Why we are considering the impact of generative AI on the early-years sector

We’re publishing rough-and-ready updates on our project exploring generative AI and our mission work. We want to work in the open to make it easy to see what we’re doing and share your ideas to improve our work, so ideas in this piece are still under development. At this early stage of exploration, we thought it might be interesting to explore what makes the early-years sector distinct from others when it comes to applying generative AI.

In exploring the potential impacts of AI, we have decided first to focus on one of Nesta’s three missions. Over the last few weeks we’ve been speaking to colleagues in Nesta’s fairer start team and experts in the early-years sector to understand how generative AI might support their work to improve outcomes and reduce inequality in the first years of children’s lives. Of Nesta’s three missions, we felt it held the most potential for impact, particularly in generating new content to use with children, analysing written information and acting as an easily accessible source of advice.

Our interviews with colleagues and experts so far are surfacing lots of opportunities (which we’ll write more about soon).

How is the early-years sector different from others?

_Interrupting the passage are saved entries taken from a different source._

Lemma get_embedding_single_request_witness :
  batches_of (chunks 10) = [chunks 10]
  /\ requests (trace (get_embedding (flaky_endpoint 0) (chunks 10) 0)) = [chunks 10]
  /\ exists completion,
       trace (get_embedding (flaky_endpoint 0) (chunks 10) 0)
       = [Request endpoint_name (chunks 10); completion].
Proof.
  apply get_embedding_single_request.
  change (0 < 10 <= 150). lia.
Defined.

Lemma batches_of_exact_multiple_witness :
  length (batches_of (chunks 300)) = 2
  /\ Forall (fun b => length b = 150) (batches_of (chunks 300)).
Proof.
  apply batches_of_exact_multiple. vm_compute. reflexivity.
Defined.

Lemma get_embedding_output_is_replies_witness :
  length (chunks 3) = 3
  /\ result (get_embedding silent_endpoint (chunks 3) 0) = inr []
  /\ Forall2 (fun e v => e !! "embedding"%string = Some v)
       (concat (data <$> replies (trace (get_embedding silent_endpoint (chunks 3) 0))))
       []
  /\ length (@nil nat)
     = length (concat (data <$> replies (trace (get_embedding silent_endpoint (chunks 3) 0))))
  /\ length (replies (trace (get_embedding silent_endpoint (chunks 3) 0)))
     = length (batches_of (chunks 3)).
Proof.
  split; [reflexivity|]. split; [reflexivity|].
  apply (get_embedding_output_is_replies silent_endpoint (chunks 3) 0 []
           (final (get_embedding silent_endpoint (chunks 3) 0))
           (trace (get_embedding silent_endpoint (chunks 3) 0))).
  apply run_returns. reflexivity.
Defined.

Lemma get_embedding_missing_embedding_witness :
  result (get_embedding misnamed_endpoint (chunks 3) 0)
  = inl (KeyError "embedding"%string)
  /\ exists tr0 batch,
       trace (get_embedding misnamed_endpoint (chunks 3) 0)
       = tr0 ++ [Request endpoint_name batch;
                 Reply (Response ((fun s => {[ "vector"%string := String.length s ]})
                                    <$> chunks 3))]
       /\ batch ∈ batches_of (chunks 3)
       /\ failures (trace (get_embedding misnamed_endpoint (chunks 3) 0)) = []
       /\ requests (trace (get_embedding misnamed_endpoint (chunks 3) 0))
          `prefix_of` batches_of (chunks 3).
Proof.
  apply get_embedding_missing_embedding.
  - apply (list_elem_of_lookup_2 _ 1). reflexivity.
  - apply Exists_cons_hd. reflexivity.
Defined.

Lemma read_as_chunk_call_effect_witness :
  global_tokenizer path_process = Some (Tiktoken "gpt-4"%string)
  /\ global_tokenizer
       (read_as_chunk_call parse_bytes whole_documents id hub_reachable
          add_cache_dir [[doc_hi]] path_process).2
     = Some (Pretrained "hf-internal-testing/llama-tokenizer"%string)
  /\ (read_as_chunk_call parse_bytes whole_documents id hub_reachable
        add_cache_dir [[doc_hi]] path_process).1
     = for_yield (extract_and_split parse_bytes whole_documents id llama_splitter)
         [[doc_hi]]
  /\ (read_as_chunk_call parse_bytes whole_documents id hub_unreachable
        add_cache_dir [[doc_hi]] path_process).1
     = Generated [] (Some "offline"%string)
  /\ global_tokenizer
       (read_as_chunk_call parse_bytes whole_documents id hub_unreachable
          add_cache_dir [[doc_hi]] path_process).2
     = global_tokenizer path_process.
Proof.
  destruct (read_as_chunk_call_effect parse_bytes whole_documents id hub_reachable
              add_cache_dir [[doc_hi]] path_process) as (_ & Hset & _ & Hyield).
  destruct (read_as_chunk_call_effect parse_bytes whole_documents id hub_unreachable
              add_cache_dir [[doc_hi]] path_process) as (Hfail & _).
  split; [reflexivity|]. split; [apply Hset; reflexivity|].
  split; [apply Hyield; reflexivity|]. apply Hfail. reflexivity.
Defined.
Lemma reshape2_chunk (g : nat -> fnum) (d1 d2 j : nat) :
  j < d2 ->
  firstn d1 (skipn (j * d1) (map g (seq 0 (d1 * d2)))) = map g (seq (j * d1) d1).
Proof.
  intros H. rewrite skipn_map, skipn_seq, firstn_map, firstn_seq_min.
  f_equal. f_equal. nia.
Qed.

Lemma reshape2_trimmed (g : nat -> fnum) (d1 d2 : nat) :
  slice_inner (map slice_inner (reshape2 d2 d1 (map g (seq 0 (d1 * d2)))))
  = map (fun j => map g (seq (S (j * d1)) (d1 - 2))) (seq 1 (d2 - 2)).
Proof.
  unfold reshape2. rewrite map_map, slice_inner_map_seq.
  apply map_ext_in. intros j Hj. apply in_seq in Hj.
  rewrite reshape2_chunk by lia. apply slice_inner_map_seq.
Qed.

(** Both settings do return on well-formed data; one evaluation. *)
Example holospectrum_two_samples :
  let infr := [[Fin (1 # 2)]; [Fin (1 # 2)]] in
  let infr2 := [[[Fin (1 # 2)]]; [[Fin (3 # 2)]]] in
  let inam2 := [[[Fin 2]]; [[Fin 3]]] in
  holospectrum infr infr2 inam2 [0; 1; 2]%Q [0; 1; 2]%Q "energy" true
  = OK (TimeResolved [[[Fin 4; Fin 0]; [Fin 0; Fin 0]];
                      [[Fin 0; Fin 0]; [Fin 9; Fin 0]]])
  /\ holospectrum infr infr2 inam2 [0; 1; 2]%Q [0; 1; 2]%Q "energy" false
     = OK (TimeCollapsed [[Fin 4; Fin 0]; [Fin 9; Fin 0]]).
Proof.
  cbv zeta. split; vm_compute; reflexivity.
Qed.

(** *** [holospectrum] returns on well-shaped input *)

Lemma length_concat_shape2 {A} (n0 n1 : nat) (a : list (list A)) :
  shape2 n0 n1 a -> length (concat a) = n0 * n1.
Proof.
  intros [Hlen Hrows]. subst n0.
  induction Hrows as [|r a Hr Hrows IH]; [reflexivity|].
  simpl. rewrite length_app, IH, Hr. reflexivity.
Qed.

Lemma concat_shape3 {A} (n0 n1 n2 : nat) (a : list (list (list A))) :
  shape3 n0 n1 n2 a -> shape2 (n0 * n1) n2 (concat a).
Proof.
  intros [Hlen Hs]. split.
  - apply length_concat_shape2. split; [exact Hlen|].
    eapply Forall_impl; [|exact Hs]. intros m Hm. apply Hm.
  - apply Forall_concat. eapply Forall_impl; [|exact Hs]. intros m Hm. apply Hm.
Qed.

Lemma length_flat_shape3 {A} (n0 n1 n2 : nat) (a : list (list (list A))) :
  shape3 n0 n1 n2 a -> length (concat (concat a)) = n0 * n1 * n2.
Proof.
  intros H. apply length_concat_shape2, concat_shape3, H.
Qed.

Lemma shape2_map {A B} (f : A -> B) (n0 n1 : nat) (a : list (list A)) :
  shape2 n0 n1 a -> shape2 n0 n1 (map (map f) a).
Proof.
  intros [Hlen Hrows]. split; [now rewrite length_map|].
  apply Forall_map. eapply Forall_impl; [|exact Hrows].
  intros r Hr. now rewrite length_map.
Qed.

Lemma shape3_map {A B} (f : A -> B) (n0 n1 n2 : nat) (a : list (list (list A))) :
  shape3 n0 n1 n2 a -> shape3 n0 n1 n2 (map (map (map f)) a).
Proof.
  intros [Hlen Hs]. split; [now rewrite length_map|].
  apply Forall_map. eapply Forall_impl; [|exact Hs].
  intros m Hm. now apply shape2_map.
Qed.
(** X20.  The handler for [IOError] counts on the copy having been
    reached.  When it is the lookup of the artifact that raises an
    [IOError] (one that is not an [HTTPError]), the local [log_path] is
    still unbound when the handler formats its message: the caller gets
    an [UnboundLocalError] in the place of the error of the lookup, and
    nothing is logged. *)
Theorem prepend_lookup_IOError (lims : option Lims) (log_file : string) (w : world)
    (e : exn) :
  fst (Artifact_files lims log_file w) = Raise e ->
  is_HTTPError e = false ->
  is_IOError e = true ->
  Epp.prepend_old_log lims log_file w = (Raise (UnboundLocalError "log_path"), w).
Proof.
  intros Hlookup Hhttp Hio.
  by rewrite (prepend_lookup_raises _ _ _ _ Hlookup), Hhttp, Hio.
Qed.

Lemma prepend_lookup_IOError_witness :
  Epp.prepend_old_log (Some (fun _ => Raise (IOError "Connection refused"))) "run.log"
    Sample.fresh
    = (Raise (UnboundLocalError "log_path"), Sample.fresh).
Proof.
  apply (prepend_lookup_IOError (Some (fun _ => Raise (IOError "Connection refused")))
           "run.log" Sample.fresh (IOError "Connection refused")); reflexivity.
Defined.

End LocalPathMore.
(** Each round that fails advances the clock by at least [round_ms]: from
    [end_time - now <= N * round_ms], at most [N] checks are made, and a
    success is a [CFound] preceded only by timed-out checks, among the
    first [N]. *)
Lemma wait_poll_bound (fuel : nat) : forall (N : nat) (now end_time : Z) (checks : list Check),
  end_time - now <= Z.of_nat N * round_ms ->
  let (r, k) := wait_poll fuel now end_time checks in
  (k <= N)%nat /\
  (r = true -> exists pre rest, checks = (pre ++ CFound :: rest)%list /\
     Forall (fun c => exists x, c = CTimeout x) pre /\ (length pre < N)%nat).
Proof.
  pose proof round_ms_pos as HR.
  induction fuel as [|fuel IH]; intros N now e checks HN; simpl.
  { split; [lia | discriminate]. }
  destruct (now <? e) eqn:Hl; [|split; [lia | discriminate]].
  apply Z.ltb_lt in Hl.
  destruct N as [|N]; [lia|].
  assert (HN' : forall x : nat, e - (now + round_ms + Z.of_nat x) <= Z.of_nat N * round_ms)
    by (intros x; rewrite Nat2Z.inj_succ in HN; lia).
  destruct checks as [|[|x|] rest].
  - specialize (IH N (now + round_ms) e [] ltac:(specialize (HN' 0%nat); simpl in HN'; lia)).
    destruct (wait_poll fuel (now + round_ms) e []) as [r k].
    destruct IH as [Hk Hr]. split; [lia|].
    intros Ht. destruct (Hr Ht) as [pre [rest [Hc _]]].
    exfalso. exact (app_cons_not_nil pre rest CFound Hc).
  - split; [lia|]. intros _. exists [], rest. split; [reflexivity|].
    split; [constructor | simpl; lia].
  - specialize (IH N (now + round_ms + Z.of_nat x) e rest (HN' x)).
    destruct (wait_poll fuel (now + round_ms + Z.of_nat x) e rest) as [r k].
    destruct IH as [Hk Hr]. split; [lia|].
    intros Ht. destruct (Hr Ht) as [pre [rest' [Hc [Hf Hlen]]]].
    exists (CTimeout x :: pre), rest'. split; [rewrite Hc; reflexivity|].
    split; [constructor; [exists x; reflexivity | exact Hf] | simpl; lia].
  - split; [lia | discriminate].
Qed.
Definition add_step (st : Step) (c : QueryChain) : QueryChain :=
  mkQueryChain (field c) (steps c ++ [st]).

(** [exists()]: the value is not undefined.  [isString()]: the value is a
    string. *)
Definition exists_ : QueryChain -> QueryChain :=
  add_step (Custom (fun v => match v with Some _ => true | None => false end)
                   ExpressValidator.default_message).

Definition isString : QueryChain -> QueryChain :=
  add_step (Custom (fun v => match v with Some _ => true | None => false end)
                   ExpressValidator.default_message).

Definition escape : QueryChain -> QueryChain := add_step (Sanitize Validator.escape).
Definition trim : QueryChain -> QueryChain := add_step (Sanitize Validator.trim).

Definition isLength (min max : nat) : QueryChain -> QueryChain :=
  add_step (Standard (Validator.isLength min max) ExpressValidator.default_message).

(** [withMessage] sets the message of the validator added last. *)
Fixpoint set_last_message (m : string) (stack : list Step) : list Step * bool :=
  match stack with
  | [] => ([], false)
  | st :: rest =>
      let (rest', found) := set_last_message m rest in
      if found then (st :: rest', true)
      else match st with
           | Standard check _ => (Standard check m :: rest', true)
           | Custom check _ => (Custom check m :: rest', true)
           | Sanitize _ => (st :: rest', false)
           end
  end.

Because their brains are still forming, and their cognitive and emotional functions are still developing, decisions about children's care and learning can have consequences that shape the rest of their lives. They also cannot make informed decisions about their own education or give consent to participate in the same way that adults can. As a result, the success or failure of generative AI applications in early years could have far greater, and longer-lasting consequences than in other areas.

Technology companies are already creating products designed to be used directly by young children, but there is a legitimate debate to be had about whether the tech is safe for children to use at this stage. Generative algorithms can respond in unexpected ways and are trained using information from a wide range of sources that often haven’t thoroughly been vetted. We’ll be looking mostly at applications that can be used by carers, so that there is an opportunity for an adult to check any generated content and decide if it is appropriate.

Why should we experiment with generative AI in early years?

There is a significant shortage of workers in the early-years sector, which may be caused partly by low wages, high workload and immigration challenges, which the sector says has worsened since Brexit. On top of this, far more workers will be needed to fulfil the UK government’s promised increase in free childcare hours, with demand likely to increase gradually over the next few years. Workers are also having their time squeezed by an increasing administrative load and greater expectations from parents for reporting on their children’s progress.

Generative AI could help to streamline administrative tasks such as reporting to parents and checking funding eligibility, which could help workers spend more time with children and reduce the pressure of workforce shortages. We’ll explore applications that can help early years practitioners achieve this.

How can we apply generative AI?

Workers in the early-years sector have a wide range of levels of technical aptitude, with some people struggling to use computers at all, according to our interviewees. This means that any technological approaches to improving the way early years settings work will need to be very straightforward to use, with familiar forms of interaction.

Luckily, the conversational interface of most generative AI platforms lends itself to creating accessible prototypes, in contrast with other technologies which require extensive training. As part of this work, we’re building a handful of prototypes that will bring our ideas to life for people in the early-years sector. We’ll experiment with making our prototypes easy to access through apps that early years practitioners already use, such as WhatsApp.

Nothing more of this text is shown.